Work request. Copy word for word, and only, the lines below from the one with "cgi_file_pattern : option (list Z);" through the last.

Stored data entries
════════════════════

Definition mg_close_conn (nc : connection) (w : W) : outcome W :=
  let nc := (mg_if_destroy_conn nc).1 in
  '(nc, w) ← mg_call nc None MG_EV_CLOSE NoData w;
  _ ← mg_destroy_conn nc;
  mret w.

(** *** One turn of the event loop *)

Record fd_flags := mk_fd { can_read : bool; can_write : bool; fd_error : bool }.

(** The connection, and the one it accepted. *)
Definition mg_mgr_handle_conn (c : calls) (fd : fd_flags) (now : Double.double) (nc : connection) (w : W) :
    outcome (connection * option connection * W) :=
  '(nc, w) ← (if has_flag MG_F_CONNECTING nc then
      if can_read fd || can_write fd || fd_error fd then
        mg_if_connect_cb nc (if has_flag MG_F_UDP nc then 0 else so_error c) w
      else if negb (nc_err nc =? 0) then mg_if_connect_cb nc (nc_err nc) w
      else mret (nc, w)
    else mret (nc, w));
  '(nc, acc, w) ← (if can_read fd then
      if has_flag MG_F_UDP nc then '(nc, w) ← mg_handle_udp_read c nc w; mret (nc, None, w)
      else if has_flag MG_F_LISTENING nc then '(acc, w) ← mg_accept_conn c nc w; mret (nc, acc, w)
      else '(nc, w) ← mg_handle_tcp_read c nc w; mret (nc, None, w)
    else mret (nc, None, w));
  '(nc, w) ← (if negb (has_flag MG_F_CLOSE_IMMEDIATELY nc) then
      '(nc, w) ← (if can_write fd && (send_len nc >? 0) then mg_write_to_socket c nc w else mret (nc, w));
      '(nc, w) ← (if negb (can_read fd || can_write fd) then mg_if_poll nc now w else mret (nc, w));
      mg_if_timer nc now w
    else mret (nc, w));
  mret (nc, acc, w).

(** What the system answers during one [mg_mgr_poll]: the clock before and after
    the wait, [select] given the three sets and the time to wait, [dup], and the
    calls made for each connection. *)
Record selection := mk_selection { num_ev : Z; read_ready : Z -> bool; write_ready : Z -> bool; err_ready : Z -> bool }.
Record turn := mk_turn {
  time_before : Double.double;
  time_after : Double.double;
  select : list Z -> list Z -> list Z -> Z -> selection;
  dup : Z -> Z;
  calls_for : Z -> calls
}.
(* ===== verification/Resolv.v ===== *)
(** * The resolver (mongoose.c, resolv.c)

    A lookup is a UDP connection to a name server whose handler sends the query
    again and again until an answer comes or the retries are used up, and calls
    back.  The theorem says that it always does, once, when the clock goes on and
    the datagrams can be sent and are not empty.  [malloc] succeeds, but where it
    is an argument. *)

From Stdlib Require Import ZArith Lia String.
From stdpp Require Import base list numbers option.
From S2P Require Import Prelude Strs Double Mbuf Http Conn Dns Mqtt Net Addr.

Local Open Scope Z_scope.

(** ** The code *)

Definition MG_RESOLVE_OK : Z := 0.
Definition MG_RESOLVE_NO_ANSWERS : Z := 1.
Definition MG_RESOLVE_EXCEEDED_RETRY_COUNT : Z := 2.
Definition MG_RESOLVE_TIMEOUT : Z := 3.

Record mg_resolve_async_request := mk_req {
  rq_name : list Z;     (* char name[1024] *)
  rq_query : Z;
  rq_timeout : Z;
  max_retries : Z;
  rq_err : Z;
  last_time : Z;
  retries : Z
}.

(** The only handler, and what it works on besides its connection: the calls of
    [req->callback], the counter of [mg_send_dns_query], what [time(NULL)] will
    answer and the allocators of the packets to come. *)
Inductive resolver_handler := Async_eh.
#[export] Instance resolver_handler_eq_dec : EqDecision resolver_handler.
Proof. solve_decision. Defined.

Record resolver := mk_resolver {
  replies : list (option mg_dns_message * Z);
  tid : Z;
  seconds : nat -> Z;
  packet_mem : nat -> nat -> option block
}.

(** The connection of a lookup; [user_data] is the request, or null. *)
Abbreviation dns_conn := (mg_connection resolver_handler (option mg_resolve_async_request)).

Definition set_err (rq : mg_resolve_async_request) (e : Z) : mg_resolve_async_request :=
  mk_req (rq_name rq) (rq_query rq) (rq_timeout rq) (max_retries rq) e (last_time rq) (retries rq).

Definition next_time (w : resolver) : Z * resolver :=
  (seconds w O, mk_resolver (replies w) (tid w) (fun n => seconds w (S n)) (packet_mem w)).
Definition call_back (w : resolver) (msg : option mg_dns_message) (e : Z) : resolver :=
  mk_resolver (replies w ++ [(msg, e)]) (tid w) (seconds w) (packet_mem w).

(** MG_EV_CONNECT and MG_EV_POLL. *)
Definition resolve_retry (now : Z) (rq : mg_resolve_async_request) (nc : dns_conn) (w : resolver) : outcome (dns_conn * resolver) :=
  if retries rq >? max_retries rq then
    mret (add_flag MG_F_CLOSE_IMMEDIATELY (set_data nc (Some (set_err rq MG_RESOLVE_EXCEEDED_RETRY_COUNT))), w)
  else if now - last_time rq >=? rq_timeout rq then
    n ← strlen (rq_name rq) 0;
    '(out, t) ← mg_send_dns_query (has_flag MG_F_UDP nc) (tid w) (packet_mem w O) (nc_out nc) (rq_name rq) n (rq_query rq);
    r ← int (retries rq + 1);
    mret (set_data (set_out nc out) (Some (mk_req (rq_name rq) (rq_query rq) (rq_timeout rq) (max_retries rq) (rq_err rq) now r)),
      mk_resolver (replies w) t (seconds w) (fun n => packet_mem w (S n)))
  else mret (nc, w).

Definition mg_resolve_async_eh (_ : resolver_handler) (nc : dns_conn) (ev : Z) (data : ev_data) (w : resolver) : outcome (dns_conn * resolver) :=
  let '(now, w) := next_time w in
  match nc_data nc with
  | None => mret (nc, w)
  | Some rq =>
      if (ev =? MG_EV_CONNECT) || (ev =? MG_EV_POLL) then resolve_retry now rq nc w
      else if ev =? MG_EV_RECV then
        '(r, msg) ← mg_parse_dns (mb_buf (send_mbuf (recv_mbuf nc))) 0 (match data with IntData n => n | _ => 0 end);
        let '(nc, w) := if (r =? 0) && (num_answers msg >? 0) then (set_data nc None, call_back w (Some msg) MG_RESOLVE_OK)
          else (set_data nc (Some (set_err rq MG_RESOLVE_NO_ANSWERS)), w) in
        mret (add_flag MG_F_CLOSE_IMMEDIATELY nc, w)
      else if ev =? MG_EV_SEND then
        let nc := drop_flag MG_F_CLOSE_IMMEDIATELY nc in
        m ← mbuf_remove (send_mbuf (nc_out nc)) (send_len nc);
        mret (set_out nc (mk_conn m (Conn.answers (nc_out nc))), w)
      else if ev =? MG_EV_TIMER then
        mret (add_flag MG_F_CLOSE_IMMEDIATELY (set_data nc (Some (set_err rq MG_RESOLVE_TIMEOUT))), w)
      else if ev =? MG_EV_CLOSE then mret (set_data nc None, call_back w None (rq_err rq))
      else mret (nc, w)
  end.
Definition mg_send_websocket_framev (r : Z) (nc : connection) (op : Z) (strv : list (list Z)) : outcome connection :=
  len ← int (fold_left (fun n s => n + size s) strv 0);
  '(nc, ctx) ← mg_send_ws_header r nc op (u64 len);
  c ← send_parts (has_flag MG_F_UDP nc) (nc_out nc) strv;
  mask_out (set_out nc c) ctx op.

(** *** The handler *)

(** [last_io_time] is the time of the last transfer, [r] what [rand] answers. *)
Definition mg_websocket_handler (last_io_time r : Z) (nc : connection) (ev : Z) (data : ev_data) (w : W) : outcome (connection * W) :=
  '(nc, w) ← mg_call run nc (handler nc) ev data w;
  if ev =? MG_EV_RECV then
    loop (S (Z.to_nat (mb_len (rbuf nc)))) (fun '(nc, w) =>
      '(ok, nc, w) ← mg_deliver_websocket_data nc w; mret (if ok : bool then inl (nc, w) else inr (nc, w))) (nc, w)
  else if ev =? MG_EV_POLL then
    let now := match data with SecondsData t => t | _ => 0 end in
    if has_flag MG_F_IS_WEBSOCKET nc && (now >? last_io_time + MG_WEBSOCKET_PING_INTERVAL_SECONDS) then
      nc ← mg_send_websocket_frame r nc WEBSOCKET_OP_PING [0] 0; mret (nc, w)
    else mret (nc, w)
  else mret (nc, w).

End websocket.

(** ** Frames *)

(** The data with the mask put on or taken off, from the [i]th byte. *)
Fixpoint masked (key : list Z) (i : Z) (l : list Z) : list Z :=
  match l with [] => [] | x :: l => Z.lxor x (nth (Z.to_nat (i mod 4)) key 0) :: masked key (i + 1) l end.
(* ===== verification/Files.v ===== *)
(** * The files of the server (mongoose.c, http.c)

    [mg_serve_http], to which main.cpp hands the requests for pictures: from the
    path of a request to the path of a file, and what is done with that file.
    The file system is an argument: the answers of [stat] and [malloc].  What is
    done in the end is a value of [file_action]; the requests of WebDAV, CGI and SSI
    are only named there. *)

From Stdlib Require Import ZArith Lia String.
From stdpp Require Import base list numbers option.
From S2P Require Import Prelude Strs Uri Http Forms.

Local Open Scope Z_scope.

(** ** The code *)

Definition DIRSEP : Z := 47.

(** The options; a C string is the list of its characters. *)
Record mg_serve_http_opts := mk_opts {
  document_root : option (list Z);
  index_files : option (list Z);
  per_directory_auth_file : option (list Z);
  auth_domain : option (list Z);
  global_auth_file : option (list Z);
  enable_directory_listing : option (list Z);
  ssi_pattern : option (list Z);
  ip_acl : option (list Z);
  url_rewrites : option (list Z);
  dav_document_root : option (list Z);
  dav_auth_file : option (list Z);
  hidden_file_pattern : option (list Z);
  cgi_file_pattern : option (list Z);
  custom_mime_types : option (list Z)
}.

════════════════════

Solution to the problem.
  cgi_file_pattern : option (list Z);
  custom_mime_types : option (list Z)
}.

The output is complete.